DIRECTIONS:
What you return must be every line below that includes the word "loads".

Collected data:
= Beginning of Section =

Definition chunk_text_fuel (fuel : nat) (text : string)
           (chunk_size overlap : Z) : option (list string) :=
  if negb (PyStr.truthy text) || (PyStr.len text <=? chunk_size)
  then Some (if PyStr.truthy text then [text] else [])
  else chunk_loop fuel text chunk_size overlap (0, []).

(** The successive values of [start] at the loop head, for at most [fuel]
    iterations. *)
Fixpoint window_starts (fuel : nat) (text : string) (chunk_size overlap : Z)
         (start : Z) : list Z :=
  if start <? PyStr.len text then
    match fuel with
    | O => []
    | S fuel' => start :: window_starts fuel' text chunk_size overlap
                                        (next_start text chunk_size overlap start)
    end
  else [].

End Chunking.

(* ------------------------------------------------------------------------- *)
(** ** Python values

    The values [json.loads] produces.  A finite number is a rational:
    every finite [int] or [float] is one, and comparison and equality of
    finite numbers agree with those of the rationals.  [JNaN] is the float
    NaN, which [json.loads] returns for the literal [NaN], every time the
    same object ([json.decoder.NaN]): it is truthy and hashable, it has no
    numeric value, and [<] between it and a number answers [False] either
    way round.  The floats [Infinity] and [-Infinity], which order with the
    finite numbers as these do among themselves, have no counterpart.  A
    [dict] keeps its insertion order and has string keys. *)

#[warnings="-register-all"]
Inductive json : Type :=
| JNull
| JBool (b : bool)
| JNum (q : Q)
| JNaN
| JStr (s : string)
| JList (l : list json)
| JDict (d : list (string * json)).

Module PyDict.

Definition t : Type := list (string * json).

(** [d[k]] as an option: [None] when the key is missing. *)
Fixpoint lookup (d : t) (k : string) : option json :=
  match d with
  | [] => None
  | (k', v) :: d' => if String.eqb k k' then Some v else lookup d' k
  end.

(** [d.get(k, default)] *)
Definition get (d : t) (k : string) (default : json) : json :=
  match lookup d k with
  | Some v => v
  | None => default
  end.

(** [d[k] = v]: an existing key keeps its position. *)
Fixpoint set (d : t) (k : string) (v : json) : t :=
  match d with
  | [] => [(k, v)]
  | (k', v') :: d' =>
      if String.eqb k k' then (k, v) :: d' else (k', v') :: set d' k v
  end.

End PyDict.

Module Py.

Definition Qlt_bool (x y : Q) : bool := negb (Qle_bool y x).

(** [bool(v)] *)
Definition truthy (v : json) : bool :=
  match v with
  | JNull => false
  | JBool b => b
  | JNum q => negb (Qeq_bool q 0)
  | JNaN => true
  | JStr s => PyStr.truthy s
  | JList l => match l with [] => false | _ => true end
  | JDict d => match d with [] => false | _ => true end
  end.

(** [v.get(k, default)]: only a [dict] has the method. *)
Definition get (v : json) (k : string) (default : json) : result json :=
  match v with
  | JDict d => Ok (PyDict.get d k default)
  | _ => Raise AttributeError
  end.

(** [v[k]] for a string [k]. *)
Definition subscript (v : json) (k : string) : result json :=
  match v with
  | JDict d => match PyDict.lookup d k with
               | Some x => Ok x
               | None => Raise KeyError
               end
  | _ => Raise TypeError
  end.

(** [iter(v)]: a list yields its items, a dict its keys, a string its
    characters; nothing else is iterable. *)
Fixpoint chars (s : string) : list json :=
  match s with
  | EmptyString => []
  | String c s' => JStr (String c EmptyString) :: chars s'
  end.

Definition iter (v : json) : result (list json) :=
  match v with
  | JList l => Ok l
  | JDict d => Ok (map (fun kv => JStr (fst kv)) d)
  | JStr s => Ok (chars s)
  | _ => Raise TypeError
  end.

(** [hash(v)] is defined for everything but lists and dicts. *)
Definition hashable (v : json) : bool :=
  match v with
  | JList _ | JDict _ => false
  | _ => true
  end.

(** The numeric value of an [int], of a finite [float] or of a [bool];
    NaN has none. *)
Definition number (v : json) : option Q :=
  match v with
  | JNum q => Some q
  | JBool b => Some (if b then 1%Q else 0%Q)
  | _ => None
  end.

(** [isinstance(v, (int, float))], which holds of a [bool] and of NaN. *)
Definition is_number (v : json) : bool :=
  match v with
  | JNum _ | JBool _ | JNaN => true
  | _ => false
  end.

(** Equality as a [dict] tests it on keys and a [list] on items: [a is b
    or a == b].  The two differ on NaN only, which is not [==] to itself
    but is the one object [json.loads] returns for every [NaN]. *)
Fixpoint eq (a b : json) : bool :=
  match a, b with
  | JNull, JNull => true
  | JNaN, JNaN => true
  | JBool x, JBool y => Bool.eqb x y
  | JBool x, JNum q => Qeq_bool (if x then 1 else 0) q
  | JNum q, JBool y => Qeq_bool q (if y then 1 else 0)
  | JNum p, JNum q => Qeq_bool p q
  | JStr s, JStr t => String.eqb s t
  | JList l, JList m =>
      (fix go (l m : list json) : bool :=
         match l, m with
         | [], [] => true
         | x :: l', y :: m' => eq x y && go l' m'
         | _, _ => false
         end) l m
  | JDict d, JDict e =>
      Nat.eqb (List.length d) (List.length e)
      && (fix go (d : list (string * json)) : bool :=
            match d with
            | [] => true
            | (k, v) :: d' =>
                match PyDict.lookup e k with
                | Some w => eq v w
                | None => false
                end && go d'
            end) d
  | _, _ => false
  end.

(** [a < b]; ordering is defined between numbers, between strings and
    between lists, and raises [TypeError] otherwise.  Between two numbers
    of which one is NaN the answer is [False], whichever way round. *)
Fixpoint lt (a b : json) : result bool :=
  match a, b with
  | JStr s, JStr t => Ok (String.ltb s t)
  | JList l, JList m =>
      (fix go (l m : list json) : result bool :=
         match l, m with
         | [], [] => Ok false
         | [], _ :: _ => Ok true
         | _ :: _, [] => Ok false
         | x :: l', y :: m' => if eq x y then go l' m' else lt x y
         end) l m
  | _, _ =>
      match number a, number b with
      | Some p, Some q => Ok (Qlt_bool p q)
      | _, _ => if is_number a && is_number b then Ok false
                else Raise TypeError
      end
  end.

(** [sep.join(items)]: every item must be a [str]. *)
Fixpoint as_strings (items : list json) : result (list string) :=
  match items with
  | [] => Ok []
  | JStr s :: rest => ss <- as_strings rest ;; Ok (s :: ss)
  | _ :: _ => Raise TypeError
  end.

Definition join (sep : string) (items : list json) : result string :=
  ss <- as_strings items ;; Ok (PyStr.join sep ss).

End Py.

(* ------------------------------------------------------------------------- *)
(** ** [RankingService]  (ranking_service.py) *)

(** A naive [datetime] is identified with its position on the time line, in
    microseconds since 0001-01-01T00:00:00: comparison of naive datetimes is
    comparison of these integers, and subtraction yields a [timedelta] whose
    [days] attribute is the floor of the difference over one day. *)
Definition datetime : Type := Z.

Definition microseconds_per_day : Z := 86400 * 1000000.

Definition timedelta_days (later earlier : datetime) : Z :=
  (later - earlier) / microseconds_per_day.

(** What [client.chat.completions.create(...)] followed by
    [response.choices[0].message.content] can do inside the [try] block:
    raise, or deliver the message content, which the API types as an optional
    string. *)
Inductive chat_outcome : Type :=
| ChatError
| ChatContent (content : option string).

(** One entry of [ranked_opportunities].  The source builds a [dict] with
    exactly these keys; the values are whatever the lookups deliver. *)
Record RankedOpportunity : Type := mkRanked {
  opportunity_id : json;
  event_name : json;
  event_type : json;
  description : json;
  start_date : json;
  end_date : json;
  application_deadline : json;
  location : json;
  is_virtual : json;
  is_paid : json;
  compensation_amount : json;
  application_url : json;
  source_url : json;
  match_score : json;
  relevance_score : json;
  preference_score : json;
  match_reasons : json;
  matching_keywords : json;
  is_expired : bool;
  days_until_deadline : option Z
}.

(** The dictionary [rank_opportunities] returns. *)
Record RankingResult : Type := mkRanking {
  ranked_opportunities : list RankedOpportunity;
  total_opportunities : Z;
  valid_opportunities : Z;
  expired_opportunities : Z
}.

Module Ranking.

(** [ai_ranking_lookup]: a dict keyed by whatever hashable value the scorer
    put under ["opportunity_id"]. *)
Definition lookup_table : Type := list (json * json).

Fixpoint table_set (t : lookup_table) (k r : json) : lookup_table :=
  match t with
  | [] => [(k, r)]
  | (k', r') :: t' =>
      if Py.eq k k' then (k', r) :: t' else (k', r') :: table_set t' k r
  end.

Fixpoint table_find (t : lookup_table) (k : json) : option json :=
  match t with
  | [] => None
  | (k', r) :: t' => if Py.eq k k' then Some r else table_find t' k
  end.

= End of Section =

REPLY:
    The values [json.loads] produces.  A finite number is a rational:
    NaN, which [json.loads] returns for the literal [NaN], every time the
    but is the one object [json.loads] returns for every [NaN]. *)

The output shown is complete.